Monday, Feb. 16, 1948
Pixleyism
A class of high-school seniors in Los Angeles took a pledge to give the Golden Rule a ten-day trial at home. Their families were not to know anything about it. When the ten days were up, the Golden Rulers reported their triumphs.
"At first," wrote one boy, "I was just waiting for the ten days to be up so I could knock the socks off my sister. But as the days went on, I started to think differently. My parents were amazed I could be so generous and thoughtful." In another school, a little girl who had been fiercely anti-Japanese wrote a theme on tolerance. "If a Japanese came to my school," she said, "and asked me for a pencil, I wouldn't say no."
This children's crusade was the result of preaching. An English teacher named Mrs. Erma Pixley deeply agreed with irate parents who protested that their children were learning little of manners and less of morals in school. The school superintendent asked Mrs. Pixley to see what she could do.
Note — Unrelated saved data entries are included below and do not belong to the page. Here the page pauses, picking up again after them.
(* ===== verification/PollerProps.v ===== *)
(** * The pollers: theorems

    The poller of decision tasks counts its polls; an activity that is handed to a
    poller of the same process runs there exactly when the service has agreed; and
    a local activity ends by its deadline. *)

From Stdlib Require Import ZArith Lia.
From stdpp Require Import base list gmap strings option.
From S2P Require Import Prelude.
From S2P Require Import Shared.
From S2P Require Import SharedActivity.
From S2P Require Import SharedPoll.
From S2P Require Import Errors.
From S2P Require Import Environment.
From S2P Require Import EventHandlers.
From S2P Require Import Backoff.
From S2P Require Import Contexts.
From S2P Require Import WorkflowTask.
From S2P Require Import ActivityTask.
From S2P Require Import Goroutines.
From S2P Require Import DecisionPoller.
From S2P Require Import ActivityPoller.

Local Open Scope Z_scope.

(** ** Calls with retries *)

(** Every answer before the last one is an error that is retried. *)
Lemma retryLoop_result Pow world isRetriable fuel has_done i waited s err waited' :
  fst (retryLoop Pow world isRetriable fuel has_done i waited s) = Ret (err, waited') →
  ∃ m, length waited' = (length waited + m)%nat ∧ err = at_result (world (i + m)%nat) ∧
    ∀ j, (j < m)%nat → ∃ e, at_result (world (i + j)%nat) = Some e ∧ isRetriable e = true.
Proof.
  revert i waited s. induction fuel as [|fuel IH]; simpl; intros i waited s Hr; [done|].
  destruct (at_result (world i)) as [e|] eqn:He.
  - unfold NextBackOff in Hr. run_in Hr. case_bool_decide; simplify_eq/=.
    { exists 0%nat. rewrite !Nat.add_0_r. split_and!; [done|done|lia]. }
    destruct (isRetriable e) eqn:Hre; simpl in Hr.
    2: { simplify_eq. exists 0%nat. rewrite !Nat.add_0_r. split_and!; [done|done|lia]. }
    destruct (at_ctxErr (world i)); simplify_eq/=.
    { exists 0%nat. rewrite !Nat.add_0_r. split_and!; [done|done|lia]. }
    destruct (has_done && at_ctxDone (world i)); simplify_eq/=.
    { exists 0%nat. rewrite !Nat.add_0_r. split_and!; [done|done|lia]. }
    destruct (IH _ _ _ Hr) as (m & Hl & Herr & Hall). exists (S m).
    rewrite length_app in Hl. simpl in Hl. split_and!; [lia| |].
    + rewrite Herr. do 2 f_equal. lia.
    + intros [|j] Hj; [rewrite Nat.add_0_r; by exists e|].
      destruct (Hall j) as (e' & He' & Hr'); [lia|]. exists e'.
      replace (i + S j)%nat with (i + 1 + j)%nat by lia. done.
  - simpl in Hr. simplify_eq. exists 0%nat. rewrite !Nat.add_0_r. split_and!; [done|done|lia].
Qed.

Lemma callService_result {R} Pow fuel (c : rpc R) a n :
  callService Pow fuel c = Ret (a, n) →
  ∃ m, n = S m ∧ a = rpc_answer c m ∧
    ∀ j, (j < m)%nat → ∃ e, rpc_answer c j = inl e ∧ isServiceTransientError e = true.
Proof.
  unfold callService, retryWhileTransientError, Retry.
  destruct (fst _) as [[err waited]|p] eqn:Hr; [|done]. intros Ha. simplify_eq.
  destruct (retryLoop_result _ _ _ _ _ _ _ _ _ _ Hr) as (m & Hl & Herr & Hall).
  simpl in Hl, Herr, Hall. exists m. rewrite Hl. split; [done|]. split.
  - unfold attempts in Herr. simpl in Herr. destruct (rpc_answer c m); by rewrite Herr.
  - intros j Hj. destruct (Hall j Hj) as (e & He & Hre). exists e. split; [|done].
    unfold attempts in He. simpl in He. destruct (rpc_answer c j); congruence.
Qed.

(** ** The polls in flight *)

Section sticky.
Context (cfg : workflowTaskPoller).
Implicit Types (x y : pollers).

Definition is_sticky (p : pollAt) : bool :=
  match poll_kind p with TaskListKindSticky => true | _ => false end.
Definition stickyPolls x : Z := count is_sticky (polls x).
Definition regularPolls x : Z := count (λ p, negb (is_sticky p)) (polls x).

Definition polls_ok x : Prop :=
  if wtp_disableStickyExecution cfg
  then counts x = Polling 0 0 0 ∧ Forall (λ p, poll_kind p = TaskListKindNormal) (polls x)
  else pendingStickyPollCount (counts x) = int64 (stickyPolls x) ∧
       pendingRegularPollCount (counts x) = int64 (regularPolls x).

(** A count that is incremented or decremented, at its width. *)
Lemma int64_shift a b : in_int64 b → int64 (int64 a + b) = int64 (a + b).
Proof. intros Hb. rewrite <- (int64_id b Hb) at 1. apply int64_add. Qed.
Lemma int64_succ a : int64 (int64 a + 1) = int64 (a + 1).
Proof. apply int64_shift. unfold in_int64. lia. Qed.
Lemma int64_pred a : int64 (int64 a - 1) = int64 (a - 1).
Proof. apply (int64_shift a (-1)). unfold in_int64. lia. Qed.

Lemma updateBacklog_counts kind n c :
  let c' := snd (updateBacklog cfg kind n c) in
  (pendingStickyPollCount c', pendingRegularPollCount c') =
    (pendingStickyPollCount c, pendingRegularPollCount c) ∧
  (wtp_disableStickyExecution cfg = true → c' = c).
Proof. unfold updateBacklog. destruct kind, (wtp_disableStickyExecution cfg); done. Qed.

Lemma pollAnswered_counts kind answer c :
  ∃ n, snd (pollAnswered cfg kind answer c) = snd (updateBacklog cfg kind n c).
Proof.
  assert (∀ {A B} (m : M polling A) (v : B), (∃ a, m c = (Ret a, snd (m c))) →
    snd ((m;; mret v) c) = snd (m c)) as Hseq.
  { intros A B m v [a Ha]. unfold mbind, M_bind. by rewrite Ha. }
  assert (∀ n, ∃ a, updateBacklog cfg kind n c = (Ret a, snd (updateBacklog cfg kind n c))) as Hret.
  { intros n. exists tt. unfold updateBacklog. by destruct kind, (wtp_disableStickyExecution cfg). }
  unfold pollAnswered. destruct answer as [err|[r|]]; [|case_bool_decide|]; eexists; by apply Hseq.
Qed.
She got out a 112-page booklet explaining her idea: that the intangibles should be taught along with tangibles. Mathematics classes were a good place to talk about precision, accuracy and orderliness; foreign languages, international good will; science, "reverence for the wonders of the universe and humility be fore its magnitude."
Last week, well pleased with Mrs. Pixley's program, the Los Angeles school board gave her the high-sounding title of "Supervisor of Moral and Spiritual Values for the School System of the City of Los Angeles."